The driver. He’s out of the cab, raising a needle cannon, taking aim at my fiery head. I duck, using the truck to shield myself. The needles hit the vehicle’s steel body thwick-thwick-thwick as I slap my arms and legs, trying to kill the flames.
“Die!” the driver screams, and raises his weapon again—just a second before Aziz slams into him, driving him to the ground and putting out his lights with a right cross to the chin.
“Holy shite, Durango!” Aziz says, his eyes wide as hubcaps. “What have you done?”
“Mimi! I’m on fire!”
“Fire is under control,” she says. “The combustible fuel is burning off, and your armor is dissipating the heat at an acceptable rate.”

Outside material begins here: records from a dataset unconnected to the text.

Lemma check_endpoints_adds rule l eps c :
  index_ok eps (ck_endpoints c) →
  adds (fresh eps l ∧ Forall (endpoint_clean rule) l) eps l c (foldl (check_endpoint opts owned rule) c l).
Proof.
  revert eps c. induction l as [|ep l IH]; intros eps c Hok; cbn [foldl fresh].
  - unfold adds. rewrite app_nil_r, Forall_nil. by split_and!.
  - destruct (check_endpoint_adds rule eps ep c Hok) as (Hle & Hiff & Hs & Hix).
    destruct (IH (eps ++ [ep]) _ Hix) as (Hle' & Hiff' & Hs' & Hix').
    rewrite <-app_assoc in Hix'. split_and!; [lia| |congruence|done].
    rewrite Forall_cons. split.
    + intros Heq. assert (ck_errors (check_endpoint opts owned rule c ep) = ck_errors c) as H1 by lia.
      pose proof (proj1 Hiff H1).
      assert (fresh (eps ++ [ep]) l ∧ Forall (endpoint_clean rule) l) by (apply Hiff'; congruence).
      naive_solver.
    + intros ([H1 H2] & H3 & H4). rewrite <-(proj2 Hiff) by done. apply Hiff'. done.
Qed.

Lemma valid_rule raw :
  is_ok (Validate (Standardize raw)) = true →
  RuleID (Standardize raw) ≠ "" ∧ Proto (Standardize raw) ≠ ProtocolHTTPS.
Proof.
  rewrite Validate_wf, Standardize_Standardize. intros Hwf. split; [apply Hwf|].
  by destruct (wf_proto _ Hwf) as [->|[->| ->]].
Qed.

Lemma check_valid_rule_adds rule eps c :
  Proto rule ≠ ProtocolHTTPS → index_ok eps (ck_endpoints c) →
  adds (fresh eps (endpointsForRule rule) ∧ rule_clean rule) eps (endpointsForRule rule) c
    (check_valid_rule opts owned rule c).
Proof.
  intros Hp Hok. unfold check_valid_rule. rewrite (bool_decide_eq_false_2 _ Hp). cbv zeta.
  set (c2 := if _ && _ && _ then _ else _).
  assert (reports True c c2) as [Hle Hiff Hs He].
  { eapply reports_silent; [apply checkSourceIPPolicy_silent|]. unfold c2.
    destruct (_ && _ && _); auto with precheck. }
  clearbody c2. rewrite <-He in Hok.
  destruct (check_endpoints_adds rule (endpointsForRule rule) eps c2 Hok) as (Hle' & Hiff' & Hs' & Hix).
  set (c3 := foldl (check_endpoint opts owned rule) c2 (endpointsForRule rule)) in *.
  assert (reports (CheckTargetResolve opts = true → Enabled rule = true → resolvable rule) c3
    (if CheckTargetResolve opts && Enabled rule then checkTargetResolve rule c3 else c3))
    as [Hle4 Hiff4 Hs4 He4].
  { destruct (CheckTargetResolve opts), (Enabled rule); cbn [andb];
      eapply reports_iff; try apply reports_refl; try apply checkTargetResolve_reports; naive_solver. }
  set (c4 := if CheckTargetResolve opts && Enabled rule then checkTargetResolve rule c3 else c3) in *.
  unfold adds. rewrite He4, Hs4, Hs', Hs. split_and!; [lia| |done|done].
  assert (ck_errors c2 = ck_errors c) as H2 by (by apply Hiff). unfold rule_clean.
  rewrite (assoc (∧)), <-Hiff4, <-Hiff', <-H2. lia.
Qed.

(** What one rule contributes to the report. *)
Lemma check_rule_spec raw eps c :
  index_ok eps (ck_endpoints c) →
  let rule := Standardize raw in let c' := check_rule opts owned c raw in
  ck_errors c ≤ ck_errors c' ∧
  (ck_errors c' = ck_errors c ↔
     RuleID rule ∉ ck_seen c ∧ is_ok (Validate rule) = true ∧ fresh eps (endpointsForRule rule) ∧
     rule_clean rule) ∧
  ∃ eps', index_ok eps' (ck_endpoints c') ∧
    (is_ok (Validate rule) = true → eps' = eps ++ endpointsForRule rule ∧
       ck_seen c' = {[ RuleID rule ]} ∪ ck_seen c).
Proof.
  intros Hok. cbv zeta. unfold check_rule. pose proof (valid_rule raw) as Hval.
  set (rule := Standardize raw) in *. cbv zeta.
  set (c1 := if bool_decide (RuleID rule ∈ ck_seen c) && negb (bool_decide (RuleID rule = "")) then _ else c).
  assert (reports (RuleID rule ∈ ck_seen c → RuleID rule = "") c c1) as [Hle Hiff Hs He].
  { unfold c1. repeat case_bool_decide; simpl;
      (eapply reports_iff; [|apply reports_error]) || (eapply reports_iff; [|apply reports_refl]); naive_solver. }
  clearbody c1.
  assert (ck_errors (mark_seen (RuleID rule) c1) = ck_errors c1 ∧
          ck_endpoints (mark_seen (RuleID rule) c1) = ck_endpoints c1 ∧
          (RuleID rule ≠ "" → ck_seen (mark_seen (RuleID rule) c1) = {[ RuleID rule ]} ∪ ck_seen c1))
    as (Em & Pm & Sm).
  { unfold mark_seen. by case_bool_decide. }
  set (c2 := mark_seen (RuleID rule) c1) in *. clearbody c2.
  destruct (Validate rule) as [u|e] eqn:Ev; cbn [is_ok] in *.
  - destruct Hval as [Hid Hp]; [done|]. rewrite <-He, <-Pm in Hok.
    destruct (check_valid_rule_adds rule eps c2 Hp Hok) as (Hle' & Hiff' & Hs' & Hix').
    split; [lia|]. split; [|exists (eps ++ endpointsForRule rule); split; [done|]].
    + split.
      * intros Heq. assert (ck_errors c1 = ck_errors c) as H1 by lia.
        pose proof (proj1 Hiff H1) as Hdup.
        assert (fresh eps (endpointsForRule rule) ∧ rule_clean rule) as H2 by (apply Hiff'; lia).
        split_and!; [|done|apply H2..]. intros Hin. by apply Hid, Hdup.
      * intros (H1 & _ & H2). rewrite (proj2 Hiff'), Em by done. by apply Hiff.
    + intros _. split; [done|]. rewrite Hs', Sm, Hs; done.
  - simpl. split; [lia|]. split; [split; [lia|naive_solver]|]. exists eps.
    rewrite Pm, He. split; [done|]. intros H. discriminate H.
Qed.

Definition rules_valid (rules : list Rule) : Prop :=
  Forall (λ r, is_ok (Validate (Standardize r)) = true) rules.
Definition ids_of (rules : list Rule) : list string := (RuleID ∘ Standardize) <$> rules.
Definition endpoints_of (rules : list Rule) : list endpoint := rules ≫= (endpointsForRule ∘ Standardize).

Lemma checkRules_spec rules eps c :
  index_ok eps (ck_endpoints c) →
  let c' := checkRules opts owned rules c in
  ck_errors c ≤ ck_errors c' ∧
  (ck_errors c' = ck_errors c ↔
     rules_valid rules ∧ (NoDup (ids_of rules) ∧ ∀ id, id ∈ ids_of rules → id ∉ ck_seen c) ∧
     fresh eps (endpoints_of rules) ∧ Forall (rule_clean ∘ Standardize) rules).
Proof.
  cbv zeta. unfold checkRules, rules_valid, ids_of, endpoints_of.
  revert eps c. induction rules as [|raw rules IH]; intros eps c Hok; cbn [foldl fmap list_fmap mbind list_bind].
  { split; [done|]. split; [|done]. intros _. split_and!; try constructor. by intros id ?%elem_of_nil. }
  destruct (check_rule_spec raw eps c Hok) as (Hle & Hiff & eps' & Hok' & Hext).
  destruct (IH eps' _ Hok') as (Hle' & Hiff'). clear IH.
  set (c1 := check_rule opts owned c raw) in *. set (c2 := foldl (check_rule opts owned) c1 rules) in *.
  clearbody c2. rewrite !Forall_cons, NoDup_cons, fresh_app. unfold compose in *.
  split; [lia|]. split.
  - intros Heq. assert (ck_errors c1 = ck_errors c) as H1 by lia.
    assert (ck_errors c2 = ck_errors c1) as H2 by lia.
    apply (proj1 Hiff) in H1 as (Hid & Hv & Hf & Hc).
    apply (proj1 Hiff') in H2 as (Hvs & (Hnd & Hids) & Hfs & Hcs).
    destruct (Hext Hv) as [-> Hseen]. rewrite Hseen in Hids.
    assert (∀ id, id ∈ ((λ x, RuleID (Standardize x)) <$> rules) → id ≠ RuleID (Standardize raw) ∧ id ∉ ck_seen c)
      as Hids' by (intros id Hin; specialize (Hids id Hin); set_solver).
    split_and!; [done..| |done| |done|done|done|done].
    + intros Hin. by destruct (Hids' _ Hin).
    + intros id [->|Hin]%elem_of_cons; [done|]. by apply Hids'.
  - intros ((Hv & Hvs) & ((Hid & Hnd) & Hids) & (Hf & Hfs) & (Hc & Hcs)).
    destruct (Hext Hv) as [-> Hseen]. rewrite (proj2 Hiff'); [apply Hiff; split_and!; [|done..]|].
    + apply Hids. constructor.
    + rewrite Hseen. split_and!; [done..| |done|done]. intros id Hin.
      assert (id ∉ ck_seen c) by (apply Hids; by constructor). assert (id ≠ RuleID (Standardize raw)) by congruence.
      set_solver.
Qed.

(** A configuration without a fault. *)
Record config_ok (cfg : ConfigView) : Prop := {
  co_valid : rules_valid (cv_Rules cfg);
  co_ids : NoDup (ids_of (cv_Rules cfg));
  co_separate : separate (endpoints_of (cv_Rules cfg));
  co_probes : Forall (rule_clean ∘ Standardize) (cv_Rules cfg);
  co_acyclic : ¬ ∃ n, tc (edge (flow_graph (cv_Rules cfg))) n n;
}.

(** No valid rule is an HTTPS rule, so the ACME listener is never checked. *)
Lemma checkACME_unreached cfg c :
  rules_valid (cv_Rules cfg) → checkACME opts cfg c = c.
Proof.
  intros Hv. unfold checkACME. cbv zeta.
  replace (existsb _ (cv_Rules cfg)) with false; [done|]. symmetry.
  induction Hv as [|r rules Hr _ IH]; [done|]. cbn [existsb]. rewrite IH, orb_false_r.
  destruct (valid_rule r Hr) as [_ Hp]. by rewrite (bool_decide_eq_false_2 _ Hp).
Qed.

Lemma checkACME_grows cfg c : ck_errors c ≤ ck_errors (checkACME opts cfg c).
Proof.
  unfold checkACME. cbv zeta.
  assert (∀ ep c, ck_errors c ≤ ck_errors (checkBind ep c)) as Hb by (intros; apply checkBind_reports).
  destruct (_ || _); [done|]. destruct (SplitHostPort _) as [[host v]|]; [|simpl; lia].
  destruct (ParseInt v) as [port|]; [|simpl; lia]. destruct (port_out_of_range port); [simpl; lia|].
  match goal with |- context [index_conflict ?i ?e] => destruct (index_conflict i e) end;
    destruct (CheckBind opts); try (etrans; [|apply Hb]); simpl; lia.
Qed.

“Then why are my feet so hot?” I ask. “Why do I still smell petrol?”
Aziz answers the question for me. By pointing at the tank connected to the flamethrower.
A tank that’s glowing red and expanding at a terrifying rate.
“It’s going to blow!” I scream, and jump from the war truck.
An instant later, the petrol tank explodes, sending a shock wave that throws us both ten meters in the air, propelling us like rag dolls tossed by a petulant child. We land hard in the sludge, and by the time we stop rolling, there’s a second explosion—the vehicle’s fuel tank—that blows the truck to smithereens.
I raise my head from the muck, taking in the carnage. The dark night is lit by the flaming vehicle, and I can clearly see the two other trucks, with the Razor still standing on the roof of his vehicle, shouting orders over his PA. The đibui are running helter-skelter, firing into the air, shooting anything that move, including one another.